According to a survey by Ipsos public affairs, midlife often prompts desires like buying sports cars for men and seeking relationship stability for women. As Dan Jones noted, these impulses can be attempts to recapture lost youth.

Victor Hugo aptly described middle age as “the old age of youth and the youth of old age.”

People going through midlife crises often grapple with fears of aging, emotional instability due to hormonal changes, and a preoccupation with mortality. Such crises can be particularly hard for empty nesters or those going through divorce.

Are you feeling adrift as you navigate your 40s? You’re not alone. Many people report experiencing a midlife crisis, though scientific evidence supporting its existence is limited.

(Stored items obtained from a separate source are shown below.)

(* ===== verification/Workspace.v ===== *)
(** * Facets, authorization domains and workspace ids (crates/loom-types/src/workspace.rs)

    The stable tags persisted in stores, the names used on the wire, and the 16-byte identifiers. *)

From S2P Require Import Prelude Types.

Import Error.

Module FacetKind.

Inductive FacetKind : Type :=
| Files | Vcs | Sql | Kv | Document | Vector | Graph | Columnar | Queue | TimeSeries | Cas | Ledger
| Program | Calendar | Contacts | Mail | Search | Dataframe | Metrics | Logs | Traces | Inference.

#[global] Instance FacetKind_eq_dec : EqDecision FacetKind.
Proof. solve_decision. Defined.

Definition facet_ALL : list FacetKind :=
  [ Files; Vcs; Sql; Kv; Document; Vector; Graph; Columnar; Queue; TimeSeries; Cas; Ledger;
    Program; Calendar; Contacts; Mail; Search; Dataframe; Metrics; Logs; Traces; Inference ].

Definition facet_stable_tag (k : FacetKind) : N :=
  match k with
  | Files => 0 | Sql => 1 | Kv => 2 | Graph => 3 | Vector => 4 | Columnar => 5 | Ledger => 6
  | TimeSeries => 7 | Document => 8 | Cas => 9 | Queue => 10 | Calendar => 11 | Contacts => 12
  | Mail => 13 | Program => 14 | Search => 15 | Vcs => 16 | Dataframe => 17 | Metrics => 18
  | Logs => 19 | Traces => 20 | Inference => 21
  end.

Definition facet_from_stable_tag (tag : N) : option FacetKind :=
  match tag with
  | 0 => Some Files | 1 => Some Sql | 2 => Some Kv | 3 => Some Graph | 4 => Some Vector
  | 5 => Some Columnar | 6 => Some Ledger | 7 => Some TimeSeries | 8 => Some Document
  | 9 => Some Cas | 10 => Some Queue | 11 => Some Calendar | 12 => Some Contacts | 13 => Some Mail
  | 14 => Some Program | 15 => Some Search | 16 => Some Vcs | 17 => Some Dataframe
  | 18 => Some Metrics | 19 => Some Logs | 20 => Some Traces | 21 => Some Inference
  | _ => None
  end.

Definition facet_as_str (k : FacetKind) : bytes :=
  match k with
  | Files => str "files" | Vcs => str "vcs" | Sql => str "sql" | Kv => str "kv"
  | Document => str "document" | Vector => str "vector" | Graph => str "graph"
  | Columnar => str "columnar" | Queue => str "queue" | TimeSeries => str "time-series"
  | Cas => str "cas" | Ledger => str "ledger" | Program => str "program"
  | Calendar => str "calendar" | Contacts => str "contacts" | Mail => str "mail"
  | Search => str "search" | Dataframe => str "dataframe" | Metrics => str "metrics"
  | Logs => str "logs" | Traces => str "traces" | Inference => str "inference"
  end.

(** The arms of [parse], in order; the first name equal to the value wins. *)
Definition facet_parse_table : list (bytes * FacetKind) :=
  [ (str "files", Files); (str "vcs", Vcs); (str "sql", Sql); (str "kv", Kv);
    (str "document", Document); (str "vector", Vector); (str "graph", Graph);
    (str "columnar", Columnar); (str "queue", Queue); (str "time-series", TimeSeries);
    (str "cas", Cas); (str "ledger", Ledger); (str "program", Program); (str "calendar", Calendar);
    (str "contacts", Contacts); (str "mail", Mail); (str "search", Search);
    (str "dataframe", Dataframe); (str "metrics", Metrics); (str "logs", Logs);
    (str "traces", Traces); (str "inference", Inference) ].

Definition facet_parse (value : bytes) : res FacetKind :=
  match list_find (fun e => e.1 = value) facet_parse_table with
  | Some (_, (_, k)) => Ok k
  | None => Err InvalidArgument
  end.

Definition supports_file_projection (k : FacetKind) : bool := bool_decide (k = Files).
Definition supports_file_write_projection (k : FacetKind) : bool := bool_decide (k = Files).
Definition is_mountable (k : FacetKind) : bool := supports_file_projection k.

End FacetKind.

Module AclDomain.

Inductive AclDomain : Type :=
| Files | Vcs | Sql | Kv | Document | Vector | Graph | Columnar | Queue | TimeSeries | Cas | Ledger
| Program | Calendar | Contacts | Mail | Search | Dataframe | Metrics | Logs | Traces | Tickets
| Pages | Chat | Lifecycle | Meetings | Inference.

#[global] Instance AclDomain_eq_dec : EqDecision AclDomain.
Proof. solve_decision. Defined.

Definition domain_ALL : list AclDomain :=
  [ Files; Vcs; Sql; Kv; Document; Vector; Graph; Columnar; Queue; TimeSeries; Cas; Ledger;
    Program; Calendar; Contacts; Mail; Search; Dataframe; Metrics; Logs; Traces; Tickets; Pages;
    Chat; Lifecycle; Meetings; Inference ].

Definition domain_stable_tag (d : AclDomain) : N :=
  match d with
  | Files => 0 | Sql => 1 | Kv => 2 | Graph => 3 | Vector => 4 | Columnar => 5 | Ledger => 6
  | TimeSeries => 7 | Document => 8 | Cas => 9 | Queue => 10 | Calendar => 11 | Contacts => 12
  | Mail => 13 | Program => 14 | Search => 15 | Vcs => 16 | Dataframe => 17 | Metrics => 18
  | Logs => 19 | Traces => 20 | Tickets => 21 | Pages => 22 | Chat => 23 | Lifecycle => 24
  | Meetings => 25 | Inference => 26
  end.

Definition domain_from_stable_tag (tag : N) : option AclDomain :=
  match tag with
  | 0 => Some Files | 1 => Some Sql | 2 => Some Kv | 3 => Some Graph | 4 => Some Vector
  | 5 => Some Columnar | 6 => Some Ledger | 7 => Some TimeSeries | 8 => Some Document
  | 9 => Some Cas | 10 => Some Queue | 11 => Some Calendar | 12 => Some Contacts | 13 => Some Mail
  | 14 => Some Program | 15 => Some Search | 16 => Some Vcs | 17 => Some Dataframe
  | 18 => Some Metrics | 19 => Some Logs | 20 => Some Traces | 21 => Some Tickets
  | 22 => Some Pages | 23 => Some Chat | 24 => Some Lifecycle | 25 => Some Meetings
  | 26 => Some Inference
  | _ => None
  end.

Definition domain_as_str (d : AclDomain) : bytes :=
  match d with
  | Files => str "files" | Vcs => str "vcs" | Sql => str "sql" | Kv => str "kv"
  | Document => str "document" | Vector => str "vector" | Graph => str "graph"
  | Columnar => str "columnar" | Queue => str "queue" | TimeSeries => str "time-series"
  | Cas => str "cas" | Ledger => str "ledger" | Program => str "program"
  | Calendar => str "calendar" | Contacts => str "contacts" | Mail => str "mail"
  | Search => str "search" | Dataframe => str "dataframe" | Metrics => str "metrics"
  | Logs => str "logs" | Traces => str "traces" | Tickets => str "tickets" | Pages => str "pages"
  | Chat => str "chat" | Lifecycle => str "lifecycle" | Meetings => str "meetings"
  | Inference => str "inference"
  end.

Definition domain_parse (value : bytes) : res AclDomain :=
  match list_find (fun d => domain_as_str d = value) domain_ALL with
  | Some (_, d) => Ok d
  | None => Err InvalidArgument
  end.

Definition from_facet (k : FacetKind.FacetKind) : AclDomain :=
  match k with
  | FacetKind.Files => Files | FacetKind.Vcs => Vcs | FacetKind.Sql => Sql | FacetKind.Kv => Kv
  | FacetKind.Document => Document | FacetKind.Vector => Vector | FacetKind.Graph => Graph
  | FacetKind.Columnar => Columnar | FacetKind.Queue => Queue | FacetKind.TimeSeries => TimeSeries
  | FacetKind.Cas => Cas | FacetKind.Ledger => Ledger | FacetKind.Program => Program
  | FacetKind.Calendar => Calendar | FacetKind.Contacts => Contacts | FacetKind.Mail => Mail
  | FacetKind.Search => Search | FacetKind.Dataframe => Dataframe | FacetKind.Metrics => Metrics
  | FacetKind.Logs => Logs | FacetKind.Traces => Traces | FacetKind.Inference => Inference
  end.

End AclDomain.

Module WorkspaceId.

(** A [[u8; 16]] newtype; principals and roles are the same type. *)
Definition wf_id (id : bytes) : Prop := length id = 16%nat.

(** [bytes[i] = f(bytes[i])] *)
Definition update_byte (i : nat) (f : N -> N) (b : bytes) : bytes :=
  match b !! i with Some x => <[i := as_u8 (f (Byte.to_N x))]> b | None => b end.

Definition v4_from_bytes (b : bytes) : bytes :=
  update_byte 8 (fun x => N.lor (N.land x 0x3f) 0x80) (update_byte 6 (fun x => N.lor (N.land x 0x0f) 0x40) b).

End WorkspaceId.

(** ** The tables *)

Module WorkspaceFacts.

Lemma find_Ok {A} (l : list A) (P : A -> Prop) `{!forall x, Decision (P x)} i x :
  list_find P l = Some (i, x) -> x ∈ l /\ P x.
Proof. intros (Hi & HP & _)%list_find_Some. split; [by eapply list_elem_of_lookup_2|done]. Qed.

Lemma facet_parse v k : FacetKind.facet_parse v = Ok k <-> v = FacetKind.facet_as_str k.
Proof.
  split.
  - unfold FacetKind.facet_parse. destruct (list_find _ _) as [[i [n k']]|] eqn:E; [|done]. intros [= <-].
    apply find_Ok in E as [Hin <-].
    assert (Forall (fun e => e.1 = FacetKind.facet_as_str e.2) FacetKind.facet_parse_table) as H by (repeat constructor).
    rewrite Forall_forall in H. by apply H in Hin.
  - intros ->. by destruct k; vm_compute.
Qed.

Lemma domain_parse v d : AclDomain.domain_parse v = Ok d <-> v = AclDomain.domain_as_str d.
Proof.
  split.
  - unfold AclDomain.domain_parse. destruct (list_find _ _) as [[i d']|] eqn:E; [|done]. intros [= <-].
    by apply find_Ok in E as [_ <-].
  - intros ->. by destruct d; vm_compute.
Qed.

Lemma facet_tag t k : FacetKind.facet_from_stable_tag t = Some k <-> t = FacetKind.facet_stable_tag k.
Proof.
  split; [|intros ->; by destruct k].
  destruct t as [|p]; [by intros [= <-]|]. repeat (destruct p as [p|p|]; simpl; try done); by intros [= <-].
Qed.

Lemma domain_tag t d : AclDomain.domain_from_stable_tag t = Some d <-> t = AclDomain.domain_stable_tag d.
Proof.
  split; [|intros ->; by destruct d].
  destruct t as [|p]; [by intros [= <-]|]. repeat (destruct p as [p|p|]; simpl; try done); by intros [= <-].
Qed.

Lemma domain_tag_byte d : Byte.to_N (as_u8 (AclDomain.domain_stable_tag d)) = AclDomain.domain_stable_tag d.
Proof. by destruct d. Qed.

(** The persisted and the wire names of facets and authorization domains are one-to-one. A tag
    decodes to a facet (domain) exactly when it is that facet's tag, a name parses to it exactly when it
    is its name, the tags fit one byte, [ALL] lists everything once, and a facet's domain has the
    facet's name. *)
Theorem workspace_tables :
  (forall t k, FacetKind.facet_from_stable_tag t = Some k <-> t = FacetKind.facet_stable_tag k)
  /\ (forall t d, AclDomain.domain_from_stable_tag t = Some d <-> t = AclDomain.domain_stable_tag d)
  /\ (forall v k, FacetKind.facet_parse v = Ok k <-> v = FacetKind.facet_as_str k)
  /\ (forall v d, AclDomain.domain_parse v = Ok d <-> v = AclDomain.domain_as_str d)
  /\ (forall k, FacetKind.facet_stable_tag k < 256) /\ (forall d, AclDomain.domain_stable_tag d < 256)
  /\ (NoDup FacetKind.facet_ALL /\ forall k, k ∈ FacetKind.facet_ALL) /\ (NoDup AclDomain.domain_ALL /\ forall d, d ∈ AclDomain.domain_ALL)
  /\ forall k, AclDomain.domain_as_str (AclDomain.from_facet k) = FacetKind.facet_as_str k.
Proof.
  split_and!.
  - exact facet_tag.
  - exact domain_tag.
  - exact facet_parse.
  - exact domain_parse.
  - by intros [].
  - by intros [].
  - apply (bool_decide_unpack _). by vm_compute.
  - intros k. apply (bool_decide_unpack _). by destruct k; vm_compute.
  - apply (bool_decide_unpack _). by vm_compute.
  - intros d. apply (bool_decide_unpack _). by destruct d; vm_compute.
  - by intros [].
Qed.

End WorkspaceFacts.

What Exactly is a Midlife Crisis?

There’s no one-size-fits-all definition of a midlife crisis. While some psychological surveys suggest it’s not a universal experience, dissatisfaction with life often peaks in one’s 40s and 50s due to various triggers like job loss, empty nest syndrome, caring for aging parents, or existential crises.

According to the Australian HILDA survey, life satisfaction tends to hit a low around age 45. Studies on chimpanzees have even observed mood swings and dissatisfaction in their late 20s and 30s. The so-called “happiness U-curve” shows that happiness tends to dip in midlife before rising again in later years.

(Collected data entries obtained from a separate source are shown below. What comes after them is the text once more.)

(* ===== verification/Object.v ===== *)
(** * Content objects (crates/loom-core/src/object.rs)

    The five object types, their canonical byte form and its parser. A [BTreeMap] is a finite map
    read in key order; a string is its UTF-8 bytes. *)

From S2P Require Import Prelude Codec Types Cbor.

Module Object.
Import Codec Cbor Digest.

Inductive ObjectType : Type := OT_Blob | OT_ChunkList | OT_Tree | OT_Commit | OT_Tag.

Definition object_type_code (t : ObjectType) : N :=
  match t with
  | OT_Blob => 1 | OT_ChunkList => 2 | OT_Tree => 3 | OT_Commit => 4 | OT_Tag => 5
  end.

Definition object_type_from_u8 (b : N) : res ObjectType :=
  match b with
  | 1 => Ok OT_Blob
  | 2 => Ok OT_ChunkList
  | 3 => Ok OT_Tree
  | 4 => Ok OT_Commit
  | 5 => Ok OT_Tag
  | _ => Err Error.CorruptObject
  end.

Inductive EntryKind : Type :=
| EK_Tree | EK_Blob | EK_Symlink | EK_Subloom | EK_TreeShard | EK_Table | EK_ProllyMap | EK_Stream
| EK_TimeSeries | EK_Graph | EK_Ledger | EK_Columnar | EK_Document.

Definition entry_kind_code (k : EntryKind) : N :=
  match k with
  | EK_Tree => 1 | EK_Blob => 2 | EK_Symlink => 3 | EK_Subloom => 4 | EK_TreeShard => 5
  | EK_Table => 6 | EK_ProllyMap => 7 | EK_Stream => 8 | EK_TimeSeries => 9 | EK_Graph => 10
  | EK_Ledger => 11 | EK_Columnar => 12 | EK_Document => 13
  end.

Definition entry_kind_from_u8 (b : N) : res EntryKind :=
  match b with
  | 1 => Ok EK_Tree
  | 2 => Ok EK_Blob
  | 3 => Ok EK_Symlink
  | 4 => Ok EK_Subloom
  | 5 => Ok EK_TreeShard
  | 6 => Ok EK_Table
  | 7 => Ok EK_ProllyMap
  | 8 => Ok EK_Stream
  | 9 => Ok EK_TimeSeries
  | 10 => Ok EK_Graph
  | 11 => Ok EK_Ledger
  | 12 => Ok EK_Columnar
  | 13 => Ok EK_Document
  | _ => Err Error.CorruptObject
  end.

Record TreeEntry : Type := mkTreeEntry {
  te_name : bytes;
  te_kind : EntryKind;
  te_target : Digest;
  te_mode : N;
}.

Record ChunkRef : Type := mkChunkRef { cr_target : Digest; cr_size : N }.

Record Commit : Type := mkCommit {
  c_tree : Digest;
  c_parents : list Digest;
  c_author : bytes;
  c_timestamp_ms : N;
  c_message : bytes;
  c_meta : gmap bytes bytes;
}.

Record Tag : Type := mkTag {
  t_target : Digest;
  t_target_type : ObjectType;
  t_name : bytes;
  t_tagger : bytes;
  t_timestamp_ms : N;
  t_message : bytes;
}.

Inductive Object : Type :=
| OBlob (payload : bytes)
| OChunkList (total_size : N) (entries : list ChunkRef)
| OTree (entries : list TreeEntry)
| OCommit (c : Commit)
| OTag (t : Tag).

(** [Object::tree] *)
Definition tree (entries : list TreeEntry) : res Object :=
  let entries := sort_by te_name entries in
  if adjacent_dup te_name entries then Err Error.InvalidArgument else Ok (OTree entries).

Definition object_type (o : Object) : ObjectType :=
  match o with
  | OBlob _ => OT_Blob
  | OChunkList _ _ => OT_ChunkList
  | OTree _ => OT_Tree
  | OCommit _ => OT_Commit
  | OTag _ => OT_Tag
  end.

Definition chunk_ref_value (e : ChunkRef) : Value :=
  Array [digest_value (cr_target e); Uint (cr_size e)].

Definition tree_entry_value (e : TreeEntry) : Value :=
  Array [Text (te_name e); Uint (entry_kind_code (te_kind e)); digest_value (te_target e);
         Uint (te_mode e)].

Definition meta_pair (kv : bytes * bytes) : Value * Value := (Text kv.1, Text kv.2).

(** [Object::cbor_fields] *)
Definition cbor_fields (o : Object) : N * list Value :=
  let ty := object_type_code (object_type o) in
  match o with
  | OBlob payload => (ty, [Bytes payload])
  | OChunkList total_size entries =>
      (ty, [Uint total_size; Array (map chunk_ref_value entries)])
  | OTree entries => (ty, [Array (map tree_entry_value entries)])
  | OCommit c =>
      (ty, [digest_value (c_tree c); Array (map digest_value (c_parents c)); Text (c_author c);
            Uint (c_timestamp_ms c); Text (c_message c);
            Map (map meta_pair (btree_iter (c_meta c)))])
  | OTag t =>
      (ty, [digest_value (t_target t); Uint (object_type_code (t_target_type t)); Text (t_name t);
            Text (t_tagger t); Uint (t_timestamp_ms t); Text (t_message t)])
  end.

(** [Object::canonical]; an error here is the panic of its [expect]. *)
Definition canonical (o : Object) : result CodecError bytes :=
  let '(type_code, fields) := cbor_fields o in encode_object type_code fields.

(** [Object::digest_with], [Object::digest] *)
Definition digest_with `{Hasher} (a : Algo) (o : Object) : result CodecError Digest :=
  b ← canonical o; Ok (hash a b).

Definition digest `{Hasher} (o : Object) : result CodecError Digest := digest_with Blake3 o.

Definition chunk_ref_item (item : Value) : res ChunkRef :=
  e ← as_array item;
  '(target, e) ← fields_digest e;
  '(size, e) ← fields_uint e;
  _ ← fields_end e;
  Ok (mkChunkRef target size).

Definition tree_entry_item (entries : list TreeEntry) (item : Value) : res (list TreeEntry) :=
  e ← as_array item;
  '(name, e) ← fields_text e;
  '(k, e) ← fields_uint e;
  k ← u8_from k;
  kind ← entry_kind_from_u8 k;
  '(target, e) ← fields_digest e;
  '(mode, e) ← fields_uint e;
  mode ← (if mode <=? u32_max then Ok mode else Err Error.CorruptObject);
  _ ← fields_end e;
  match last entries with
  | Some prev => if name <=b? te_name prev then Err Error.CorruptObject
                 else Ok (entries ++ [mkTreeEntry name kind target mode])
  | None => Ok (entries ++ [mkTreeEntry name kind target mode])
  end.

Definition meta_insert (meta : gmap bytes bytes) (kv : Value * Value) : res (gmap bytes bytes) :=
  k ← as_text kv.1; v ← as_text kv.2; Ok (<[k := v]> meta).

(** The body of [Object::decode] for one object type. *)
Definition decode_fields (ty : ObjectType) (f : Fields) : res (Object * Fields) :=
  match ty with
  | OT_Blob => '(b, f) ← fields_bytes f; Ok (OBlob b, f)
  | OT_ChunkList =>
      '(total_size, f) ← fields_uint f;
      '(items, f) ← fields_array f;
      entries ← try_map chunk_ref_item items;
      Ok (OChunkList total_size entries, f)
  | OT_Tree =>
      '(items, f) ← fields_array f;
      entries ← try_fold tree_entry_item [] items;
      Ok (OTree entries, f)
  | OT_Commit =>
      '(tree, f) ← fields_digest f;
      '(ps, f) ← fields_array f;
      parents ← try_map as_digest ps;
      '(author, f) ← fields_text f;
      '(timestamp_ms, f) ← fields_uint f;
      '(message, f) ← fields_text f;
      '(pairs, f) ← fields_map f;
      meta ← try_fold meta_insert ∅ pairs;
      Ok (OCommit (mkCommit tree parents author timestamp_ms message meta), f)
  | OT_Tag =>
      '(target, f) ← fields_digest f;
      '(code, f) ← fields_uint f;
      code ← u8_from code;
      target_type ← object_type_from_u8 code;
      '(name, f) ← fields_text f;
      '(tagger, f) ← fields_text f;
      '(timestamp_ms, f) ← fields_uint f;
      '(message, f) ← fields_text f;
      Ok (OTag (mkTag target target_type name tagger timestamp_ms message), f)
  end.

(** [Object::decode] *)
Definition decode_obj (b : bytes) : res Object :=
  '(type_code, fields) ← map_err err (decode_object b);
  t ← u8_from type_code;
  ty ← object_type_from_u8 t;
  '(obj, f) ← decode_fields ty fields;
  _ ← fields_end f;
  Ok obj.

Definition content_address_with `{Hasher} (a : Algo) (content : bytes) : Digest := hash a content.

Definition content_address `{Hasher} (content : bytes) : Digest :=
  content_address_with Blake3 content.

End Object.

When Does a Midlife Crisis Happen?

While the stereotypical midlife crisis is thought to occur between the late 30s and 50s, it can vary widely from person to person. The concept of “middle age” itself is fluid; some people in their 70s still consider themselves middle-aged.

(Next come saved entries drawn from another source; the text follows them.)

Lemma wf_fields o : wf_object o -> forallb wf_value (cbor_fields o).2 = true.
Proof.
  destruct o as [p|n es|es|c|t]; cbn [wf_object cbor_fields snd forallb]; rewrite ?andb_true_r.
  - apply N.leb_le.
  - intros (Hn & Hl & Hes). rewrite wf_Uint by done.
    eapply wf_items; [apply wf_chunk_ref_value|done..].
  - intros (Hl & Hes & _). eapply wf_items; [apply wf_tree_entry_value|done..].
  - intros (? & Hl & Hp & ? & ? & ? & Hm & Hmeta).
    rewrite wf_digest_value, !wf_Text, wf_Uint, wf_meta, (wf_items digest_value wf_digest);
      auto with loom.
  - intros (? & ? & ? & ? & ?). rewrite wf_digest_value, !wf_Text, !wf_Uint; auto with loom.
Qed.

Lemma depth_items {A} (f : A -> Value) n l :
  (forall x, depth (f x) = n) -> (depth (Array (map f l)) <= S n)%nat.
Proof.
  intros H. cbn [depth]. induction l as [|x l IH]; cbn [map max_list fold_right]; [lia|].
  rewrite H. unfold max_list in *. simpl in *. lia.
Qed.

Lemma depth_meta l : (depth (Map (map meta_pair l)) <= 1)%nat.
Proof.
  cbn [depth]. unfold max_list. induction l as [|x l IH]; cbn [map fold_right]; [lia|]. simpl in *. lia.
Qed.

Lemma depth_fields o : (depth (Array (cbor_fields o).2) <= MAX_DEPTH)%nat.
Proof.
  trans 3%nat; [|unfold MAX_DEPTH; lia].
  destruct o as [p|n es|es|c|t]; cbn [cbor_fields snd].
  - simpl. lia.
  - pose proof (depth_items chunk_ref_value 1 es (fun _ => eq_refl)). cbn in *. lia.
  - pose proof (depth_items tree_entry_value 1 es (fun _ => eq_refl)). cbn in *. lia.
  - pose proof (depth_items digest_value 0 (c_parents c) (fun _ => eq_refl)).
    pose proof (depth_meta (btree_iter (c_meta c))). cbn in *. lia.
  - simpl. lia.
Qed.

Lemma entry_kind_roundtrip k : entry_kind_from_u8 (entry_kind_code k) = Ok k.
Proof. by destruct k. Qed.

Lemma object_type_roundtrip t : object_type_from_u8 (object_type_code t) = Ok t.
Proof. by destruct t. Qed.

Lemma u8_from_small n : n <= u8_max -> u8_from n = Ok n.
Proof. intros H. by apply u8_from_Ok. Qed.

(** Reading one positional field from the front. *)
Lemma read_field_cons {A} (conv : Value -> res A) v a f :
  conv v = Ok a -> read_field conv (v :: f) = Ok (a, f).
Proof. intros H. apply read_field_Ok. eauto. Qed.

Lemma fields_text_cons s f : fields_text (Text s :: f) = Ok (s, f).
Proof. by apply read_field_cons. Qed.
Lemma fields_uint_cons n f : fields_uint (Uint n :: f) = Ok (n, f).
Proof. by apply read_field_cons. Qed.
Lemma fields_bytes_cons b f : fields_bytes (Bytes b :: f) = Ok (b, f).
Proof. by apply read_field_cons. Qed.
Lemma fields_array_cons l f : fields_array (Array l :: f) = Ok (l, f).
Proof. by apply read_field_cons. Qed.
Lemma fields_map_cons l f : fields_map (Map l :: f) = Ok (l, f).
Proof. by apply read_field_cons. Qed.
Lemma fields_digest_cons d f :
  wf_digest d -> fields_digest (digest_value d :: f) = Ok (retag d, f).
Proof. intros H. by apply read_field_cons, as_digest_value. Qed.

Interestingly, crises can occur at any life stage. For instance, studies show that a significant number of younger adults also face crises in their 20s and 30s.

Symptoms of a Midlife Crisis and Differentiating it from Depression

While not an official diagnosis, a midlife crisis can manifest as:

  • A sudden obsession with materialistic items is associated with youth.
  • Impulsive decisions like divorce or moving.
  • Neglect of personal hygiene.
  • Physical changes such as sleep disturbances, weight fluctuations, and reduced strength.
  • Behavioral changes like mood swings, heightened anger, anxiety, and sadness.

It’s crucial to differentiate between midlife crisis and depression, as the symptoms can overlap. Both can be debilitating and require professional help if they start affecting your well-being.

Causes of Midlife Crises and Overcoming Them

Midlife crises can stem from various factors, from hormonal changes to regrets about unfulfilled dreams. However, acknowledging these triggers is the first step toward acceptance and moving forward. Embracing the uncertainties of life in your late 30s and 40s can be liberating rather than limiting.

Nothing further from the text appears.